## Collection entries
::::::::::
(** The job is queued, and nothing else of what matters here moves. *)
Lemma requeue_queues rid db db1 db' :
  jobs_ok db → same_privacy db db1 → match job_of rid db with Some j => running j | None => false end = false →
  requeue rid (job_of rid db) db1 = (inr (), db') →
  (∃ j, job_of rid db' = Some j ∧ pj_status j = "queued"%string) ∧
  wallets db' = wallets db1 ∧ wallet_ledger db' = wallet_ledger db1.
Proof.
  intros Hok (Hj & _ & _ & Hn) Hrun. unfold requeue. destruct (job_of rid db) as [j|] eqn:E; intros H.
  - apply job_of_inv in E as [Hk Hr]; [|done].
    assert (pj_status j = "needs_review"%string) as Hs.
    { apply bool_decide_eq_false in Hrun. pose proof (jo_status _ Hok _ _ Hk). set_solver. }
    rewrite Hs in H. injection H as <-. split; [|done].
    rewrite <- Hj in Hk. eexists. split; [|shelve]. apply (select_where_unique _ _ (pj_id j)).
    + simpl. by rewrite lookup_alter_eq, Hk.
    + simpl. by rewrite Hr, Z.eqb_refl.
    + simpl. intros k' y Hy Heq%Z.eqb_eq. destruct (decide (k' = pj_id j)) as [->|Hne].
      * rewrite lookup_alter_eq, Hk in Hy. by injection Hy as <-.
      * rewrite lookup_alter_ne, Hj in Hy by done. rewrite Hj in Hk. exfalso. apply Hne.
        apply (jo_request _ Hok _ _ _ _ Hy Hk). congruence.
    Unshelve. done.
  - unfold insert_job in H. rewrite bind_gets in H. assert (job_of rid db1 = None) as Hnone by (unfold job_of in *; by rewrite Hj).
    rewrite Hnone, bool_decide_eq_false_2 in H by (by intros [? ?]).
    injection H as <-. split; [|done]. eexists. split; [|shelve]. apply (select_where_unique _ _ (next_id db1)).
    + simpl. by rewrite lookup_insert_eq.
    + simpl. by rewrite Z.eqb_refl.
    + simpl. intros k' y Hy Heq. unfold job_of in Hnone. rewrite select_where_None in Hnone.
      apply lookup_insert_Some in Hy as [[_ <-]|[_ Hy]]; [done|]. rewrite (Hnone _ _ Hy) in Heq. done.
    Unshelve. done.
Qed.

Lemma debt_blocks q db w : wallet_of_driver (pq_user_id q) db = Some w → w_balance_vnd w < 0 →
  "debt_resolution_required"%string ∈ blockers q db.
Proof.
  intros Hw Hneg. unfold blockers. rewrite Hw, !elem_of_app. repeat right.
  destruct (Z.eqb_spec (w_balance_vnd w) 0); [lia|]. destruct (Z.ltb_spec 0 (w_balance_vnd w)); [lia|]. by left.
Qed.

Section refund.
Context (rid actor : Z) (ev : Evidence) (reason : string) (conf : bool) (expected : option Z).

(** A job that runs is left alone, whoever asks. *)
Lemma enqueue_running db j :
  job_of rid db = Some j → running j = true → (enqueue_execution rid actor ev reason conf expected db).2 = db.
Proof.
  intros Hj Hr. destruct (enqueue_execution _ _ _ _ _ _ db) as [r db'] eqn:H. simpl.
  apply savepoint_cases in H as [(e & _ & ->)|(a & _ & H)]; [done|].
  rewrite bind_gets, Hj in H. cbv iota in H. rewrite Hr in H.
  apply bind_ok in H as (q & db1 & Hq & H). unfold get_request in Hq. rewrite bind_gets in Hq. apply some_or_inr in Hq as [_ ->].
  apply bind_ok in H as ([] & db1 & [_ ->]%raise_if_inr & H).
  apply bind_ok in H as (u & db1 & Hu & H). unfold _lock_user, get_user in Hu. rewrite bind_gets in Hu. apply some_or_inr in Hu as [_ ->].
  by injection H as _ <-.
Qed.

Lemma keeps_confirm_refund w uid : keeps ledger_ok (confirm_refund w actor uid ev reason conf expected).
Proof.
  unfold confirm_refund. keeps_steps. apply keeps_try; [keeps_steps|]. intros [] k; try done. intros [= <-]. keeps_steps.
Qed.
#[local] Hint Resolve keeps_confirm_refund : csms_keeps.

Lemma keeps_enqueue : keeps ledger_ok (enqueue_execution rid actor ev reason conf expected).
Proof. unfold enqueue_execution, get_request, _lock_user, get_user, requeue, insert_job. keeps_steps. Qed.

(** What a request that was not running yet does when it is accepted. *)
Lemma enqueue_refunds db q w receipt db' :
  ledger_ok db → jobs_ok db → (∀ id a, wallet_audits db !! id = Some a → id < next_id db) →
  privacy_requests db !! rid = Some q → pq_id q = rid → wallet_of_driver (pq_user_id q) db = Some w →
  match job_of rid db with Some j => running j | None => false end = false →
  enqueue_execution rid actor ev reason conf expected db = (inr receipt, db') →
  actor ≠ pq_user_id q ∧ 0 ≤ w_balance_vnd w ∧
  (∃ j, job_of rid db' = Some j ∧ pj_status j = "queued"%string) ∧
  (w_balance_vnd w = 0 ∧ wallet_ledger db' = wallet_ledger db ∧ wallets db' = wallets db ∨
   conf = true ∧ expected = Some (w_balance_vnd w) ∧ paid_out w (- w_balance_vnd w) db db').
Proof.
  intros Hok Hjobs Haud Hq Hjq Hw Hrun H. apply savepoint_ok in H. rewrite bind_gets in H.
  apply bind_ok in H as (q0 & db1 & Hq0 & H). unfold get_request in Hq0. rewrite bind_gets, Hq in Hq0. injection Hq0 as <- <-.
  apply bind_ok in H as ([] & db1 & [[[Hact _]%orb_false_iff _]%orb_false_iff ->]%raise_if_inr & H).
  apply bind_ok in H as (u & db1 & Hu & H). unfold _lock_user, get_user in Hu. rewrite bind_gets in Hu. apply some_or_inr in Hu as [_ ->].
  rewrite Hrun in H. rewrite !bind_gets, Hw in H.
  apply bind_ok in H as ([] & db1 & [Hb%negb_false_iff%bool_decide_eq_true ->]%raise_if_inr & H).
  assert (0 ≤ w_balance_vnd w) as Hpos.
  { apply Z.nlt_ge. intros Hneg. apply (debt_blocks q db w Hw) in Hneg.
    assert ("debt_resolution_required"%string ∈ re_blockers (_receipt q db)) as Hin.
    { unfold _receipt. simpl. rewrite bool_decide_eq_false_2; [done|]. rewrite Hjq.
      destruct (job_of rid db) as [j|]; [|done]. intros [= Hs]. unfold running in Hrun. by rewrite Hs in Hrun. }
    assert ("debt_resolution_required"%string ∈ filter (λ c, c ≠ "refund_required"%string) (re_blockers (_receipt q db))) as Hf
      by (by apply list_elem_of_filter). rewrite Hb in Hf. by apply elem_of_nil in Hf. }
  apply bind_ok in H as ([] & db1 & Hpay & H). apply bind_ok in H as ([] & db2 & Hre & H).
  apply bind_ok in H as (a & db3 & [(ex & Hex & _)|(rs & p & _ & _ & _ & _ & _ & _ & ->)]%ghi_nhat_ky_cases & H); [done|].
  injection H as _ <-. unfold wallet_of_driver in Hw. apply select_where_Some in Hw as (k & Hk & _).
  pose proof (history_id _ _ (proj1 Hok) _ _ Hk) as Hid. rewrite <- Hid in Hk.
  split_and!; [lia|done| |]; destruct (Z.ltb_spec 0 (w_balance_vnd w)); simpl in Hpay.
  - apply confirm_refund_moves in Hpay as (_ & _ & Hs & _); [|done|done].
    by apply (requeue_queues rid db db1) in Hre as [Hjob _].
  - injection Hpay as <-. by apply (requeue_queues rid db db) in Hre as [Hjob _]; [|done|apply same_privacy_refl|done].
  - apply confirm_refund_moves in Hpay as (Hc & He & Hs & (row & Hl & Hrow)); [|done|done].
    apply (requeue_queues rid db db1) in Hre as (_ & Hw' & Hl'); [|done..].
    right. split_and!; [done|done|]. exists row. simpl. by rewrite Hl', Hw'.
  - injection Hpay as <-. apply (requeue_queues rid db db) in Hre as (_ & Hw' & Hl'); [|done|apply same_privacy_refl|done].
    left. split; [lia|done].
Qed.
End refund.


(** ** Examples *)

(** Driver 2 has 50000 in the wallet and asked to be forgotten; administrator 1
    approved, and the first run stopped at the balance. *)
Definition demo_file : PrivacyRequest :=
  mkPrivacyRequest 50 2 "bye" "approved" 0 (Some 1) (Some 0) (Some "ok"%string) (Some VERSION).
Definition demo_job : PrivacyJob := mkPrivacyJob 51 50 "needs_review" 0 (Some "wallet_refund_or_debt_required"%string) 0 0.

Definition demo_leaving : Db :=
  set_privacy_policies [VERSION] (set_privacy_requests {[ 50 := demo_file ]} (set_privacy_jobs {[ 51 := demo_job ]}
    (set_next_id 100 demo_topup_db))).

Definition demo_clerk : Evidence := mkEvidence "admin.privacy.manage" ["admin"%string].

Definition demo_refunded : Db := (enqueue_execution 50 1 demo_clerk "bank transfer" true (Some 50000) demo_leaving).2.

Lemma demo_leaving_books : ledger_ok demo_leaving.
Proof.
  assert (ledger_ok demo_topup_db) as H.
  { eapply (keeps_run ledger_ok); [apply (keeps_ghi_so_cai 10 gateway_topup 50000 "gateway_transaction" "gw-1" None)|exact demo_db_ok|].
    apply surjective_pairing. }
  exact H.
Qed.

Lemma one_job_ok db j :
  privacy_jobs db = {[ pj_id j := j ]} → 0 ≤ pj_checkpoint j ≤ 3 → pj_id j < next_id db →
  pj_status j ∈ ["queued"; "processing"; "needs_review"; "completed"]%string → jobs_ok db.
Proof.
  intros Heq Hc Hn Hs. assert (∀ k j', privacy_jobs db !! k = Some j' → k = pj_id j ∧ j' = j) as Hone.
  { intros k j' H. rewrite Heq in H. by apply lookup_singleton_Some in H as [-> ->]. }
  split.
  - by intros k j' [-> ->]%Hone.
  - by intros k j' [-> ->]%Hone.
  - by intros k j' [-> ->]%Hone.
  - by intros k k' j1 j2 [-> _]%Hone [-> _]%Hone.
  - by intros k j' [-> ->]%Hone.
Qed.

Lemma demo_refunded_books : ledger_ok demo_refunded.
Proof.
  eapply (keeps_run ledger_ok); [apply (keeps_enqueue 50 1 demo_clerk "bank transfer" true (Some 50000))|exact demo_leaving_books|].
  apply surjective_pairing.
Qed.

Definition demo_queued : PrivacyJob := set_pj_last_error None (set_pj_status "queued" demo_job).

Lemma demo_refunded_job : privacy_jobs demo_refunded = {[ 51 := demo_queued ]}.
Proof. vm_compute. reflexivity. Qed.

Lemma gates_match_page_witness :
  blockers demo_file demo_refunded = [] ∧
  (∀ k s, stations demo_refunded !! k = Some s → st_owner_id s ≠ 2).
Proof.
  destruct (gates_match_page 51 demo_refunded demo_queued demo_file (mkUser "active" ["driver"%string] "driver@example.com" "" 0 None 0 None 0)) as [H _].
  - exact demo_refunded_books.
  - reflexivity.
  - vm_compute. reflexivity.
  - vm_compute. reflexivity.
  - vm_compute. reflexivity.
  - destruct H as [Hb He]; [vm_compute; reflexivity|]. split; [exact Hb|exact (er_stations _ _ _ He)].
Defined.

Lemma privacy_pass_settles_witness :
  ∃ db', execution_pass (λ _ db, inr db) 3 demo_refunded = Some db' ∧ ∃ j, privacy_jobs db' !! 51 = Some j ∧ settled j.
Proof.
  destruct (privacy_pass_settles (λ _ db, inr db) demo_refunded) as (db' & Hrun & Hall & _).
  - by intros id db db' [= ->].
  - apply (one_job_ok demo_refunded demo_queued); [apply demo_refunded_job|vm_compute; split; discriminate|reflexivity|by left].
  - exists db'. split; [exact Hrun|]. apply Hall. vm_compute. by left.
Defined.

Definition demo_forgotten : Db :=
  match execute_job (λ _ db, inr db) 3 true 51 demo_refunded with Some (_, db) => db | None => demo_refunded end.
::::::::::
## Try it
Transcribe, exactly and without additions, the lines of the records above, beginning with the line that contains "(** Driver 2" and ending with the line that contains "pj_status j ∈", both included.

## Solution for this task
(** Driver 2 has 50000 in the wallet and asked to be forgotten; administrator 1
    approved, and the first run stopped at the balance. *)
Definition demo_file : PrivacyRequest :=
  mkPrivacyRequest 50 2 "bye" "approved" 0 (Some 1) (Some 0) (Some "ok"%string) (Some VERSION).
Definition demo_job : PrivacyJob := mkPrivacyJob 51 50 "needs_review" 0 (Some "wallet_refund_or_debt_required"%string) 0 0.

Definition demo_leaving : Db :=
  set_privacy_policies [VERSION] (set_privacy_requests {[ 50 := demo_file ]} (set_privacy_jobs {[ 51 := demo_job ]}
    (set_next_id 100 demo_topup_db))).

Definition demo_clerk : Evidence := mkEvidence "admin.privacy.manage" ["admin"%string].

Definition demo_refunded : Db := (enqueue_execution 50 1 demo_clerk "bank transfer" true (Some 50000) demo_leaving).2.

Lemma demo_leaving_books : ledger_ok demo_leaving.
Proof.
  assert (ledger_ok demo_topup_db) as H.
  { eapply (keeps_run ledger_ok); [apply (keeps_ghi_so_cai 10 gateway_topup 50000 "gateway_transaction" "gw-1" None)|exact demo_db_ok|].
    apply surjective_pairing. }
  exact H.
Qed.

Lemma one_job_ok db j :
  privacy_jobs db = {[ pj_id j := j ]} → 0 ≤ pj_checkpoint j ≤ 3 → pj_id j < next_id db →
  pj_status j ∈ ["queued"; "processing"; "needs_review"; "completed"]%string → jobs_ok db.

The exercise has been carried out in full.